Statistical analysis evaluated pixel distributions before and after encryption. Original images showed structured histograms reflecting natural intensity patterns. Encrypted images produced nearly uniform histograms, indicating strong diffusion of pixel values. Correlation analysis measured relationships between neighbouring pixels in horizontal, vertical and diagonal directions. Original images exhibited strong correlations between adjacent pixels. After encryption, correlation values approached zero, indicating removal of statistical relationships between neighbouring pixels.

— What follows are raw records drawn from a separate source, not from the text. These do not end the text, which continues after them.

Lemma stays_recovering_budget es n n' :
  recovery_ok n.(net_stream_policy) -> stays_recovering n es = Some n' ->
  recovery_ok n'.(net_stream_policy) /\
  recovery_budget n'.(net_stream_policy) + ticks es <= recovery_budget n.(net_stream_policy).
Proof.
  revert n; induction es as [|e es IH]; intros n Hok Hs.
  { cbn [stays_recovering] in Hs. case_if_in Hs; [done |]. apply (inj Some) in Hs as <-. cbn. split; [done | lia]. }
  pose proof (stays_recovering_first _ _ _ Hs) as Hn. cbn [stays_recovering] in Hs.
  rewrite Hn in Hs. cbn [negb] in Hs.
  destruct (step n e) as [m|] eqn:E; cbn [mbind option_bind] in Hs; [| done].
  pose proof (stays_recovering_first _ _ _ Hs) as Hm.
  destruct (step_recovery n e m Hok E) as [Hok' Hb]. specialize (Hb Hn Hm).
  destruct (IH m Hok' Hs) as [Hok'' Hb']. split; [done |]. destruct e; cbn [ticks]; lia.
Qed.

(** C6: an in-video recovery ends. In any session, however the frames,
    reports and resets interleave, the stream cannot stay in VIDEO_RECOVERING
    for as many ticks of the controller as the attempts allow (each attempt at
    most waits for its keyframe to be queued and then for the client to present
    it): by then it is back in video or falls back to tiles. *)
Theorem video_recovery_bounded n hello rate audio bitrate es0 n1 es n2 :
  n.(net_content_epoch) <> 0 ->
  run (session_start n hello rate audio bitrate) es0 = Some n1 ->
  stays_recovering n1 es = Some n2 ->
  ticks es < WD_STREAM_VIDEO_RECOVERY_MAX_ATTEMPTS * (2 * (WD_STREAM_VIDEO_RECOVERY_TIMEOUT_SECONDS + 1)).
Proof.
  intros He Hr Hs. destruct (session_start_boot n hello rate audio bitrate He) as [Hm _].
  assert (recovery_ok n1.(net_stream_policy)) as Hok1.
  { eapply run_recovery_ok; [| exact Hr]. unfold recovery_ok. rewrite Hm. done. }
  destruct (stays_recovering_budget es n1 n2 Hok1 Hs) as [Hok2 Hb].
  pose proof (stays_recovering_first _ _ _ Hs) as H1. pose proof (stays_recovering_last _ _ _ Hs) as H2.
  unfold recovering in H1, H2. rewrite bool_decide_eq_true in H1, H2.
  destruct (Hok1 H1) as [Ha1 Hw1]. destruct (Hok2 H2) as [Ha2 Hw2]. unfold recovery_budget in Hb.
  change WD_STREAM_VIDEO_RECOVERY_MAX_ATTEMPTS with 3 in *.
  change WD_STREAM_VIDEO_RECOVERY_TIMEOUT_SECONDS with 4 in *.
  destruct (sp_video_recovery_keyframe_queued (net_stream_policy n1)),
    (sp_video_recovery_keyframe_queued (net_stream_policy n2)); lia.
Qed.

Lemma video_recovery_bounded_witness :
  match run sample_net sample_recovery with
  | Some n1 =>
      match stays_recovering n1 (repeat EvTick 14) with
      | Some n2 => ticks (repeat EvTick 14) < 30
      | None => False
      end
  | None => False
  end.
Proof.
  assert (option_map (fun n1 => match stays_recovering n1 (repeat EvTick 14) with
      Some _ => true | None => false end) (run sample_net sample_recovery) = Some true) as E
    by (vm_compute; reflexivity).
  destruct (run sample_net sample_recovery) as [n1|] eqn:Er; [| discriminate].
  apply (inj Some) in E.
  destruct (stays_recovering n1 (repeat EvTick 14)) as [n2|] eqn:Es; [| discriminate].
  apply (video_recovery_bounded sample_start sample_hello 4000000 false 0 sample_recovery n1
           (repeat EvTick 14) n2); [discriminate | exact Er | exact Es].
Defined.

(** A report of one decoded frame that took [2^62] nanoseconds. *)
Definition hostile_stats : wd_stats :=
  zero_stats <| st_client_stats_rx := 1 |> <| st_client_video_decode_samples := 1 |>
             <| st_client_video_decode_sum_ns := 2 ^ 62 |> <| st_video_frames_tx := 1 |>.

(** C40: a client can make the server divide by zero. In a session that
    reached video, a report of one frame decoded in [2^62] nanoseconds leaves
    the controller's next tick undefined, while the tick is defined when the
    frame took one nanosecond less. *)
Theorem client_report_divides_by_zero :
  run sample_net (sample_entry ++ [EvReports hostile_stats; EvTick]) = None /\
  is_Some (run sample_net
    (sample_entry ++ [EvReports (hostile_stats <| st_client_video_decode_sum_ns := 2 ^ 62 - 1 |>);
                      EvTick])).
Proof.
  assert (forall A (o : option A), match o with Some _ => true | None => false end = true -> is_Some o)
    as Hsome by (intros A [a|] H; [by exists a | discriminate]).
  split; [vm_compute; reflexivity | apply Hsome; vm_compute; reflexivity].
Qed.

Entropy measurements assessed randomness within encrypted images. Entropy values approached the theoretical maximum of eight, demonstrating strong unpredictability. Additional evaluation used the net pixel conversion rate and unified average changing intensity to measure sensitivity to small modifications in plaintext images. Results showed high pixel conversion rates and significant intensity variation, confirming resistance to differential attacks.
Combining chaotic dynamics, substitution boxes and finite-field operations provides an approach for securing medical images transmitted across digital networks. Logistic map sequences generate unpredictable values that support substitution box construction and pixel diffusion. Integration of chaotic behaviour with substitution structures increases nonlinearity and strengthens resistance to cryptanalytic attacks. Block-based processing and XNOR diffusion remove statistical relationships present in original images. Experimental evaluation using medical images demonstrated efficient encryption performance alongside strong statistical security characteristics, including low pixel correlation, high entropy and strong resistance to differential analysis. The modular structure of the encryption framework also supports future integration with medical imaging environments such as picture archiving and communication systems and DICOM-based workflows.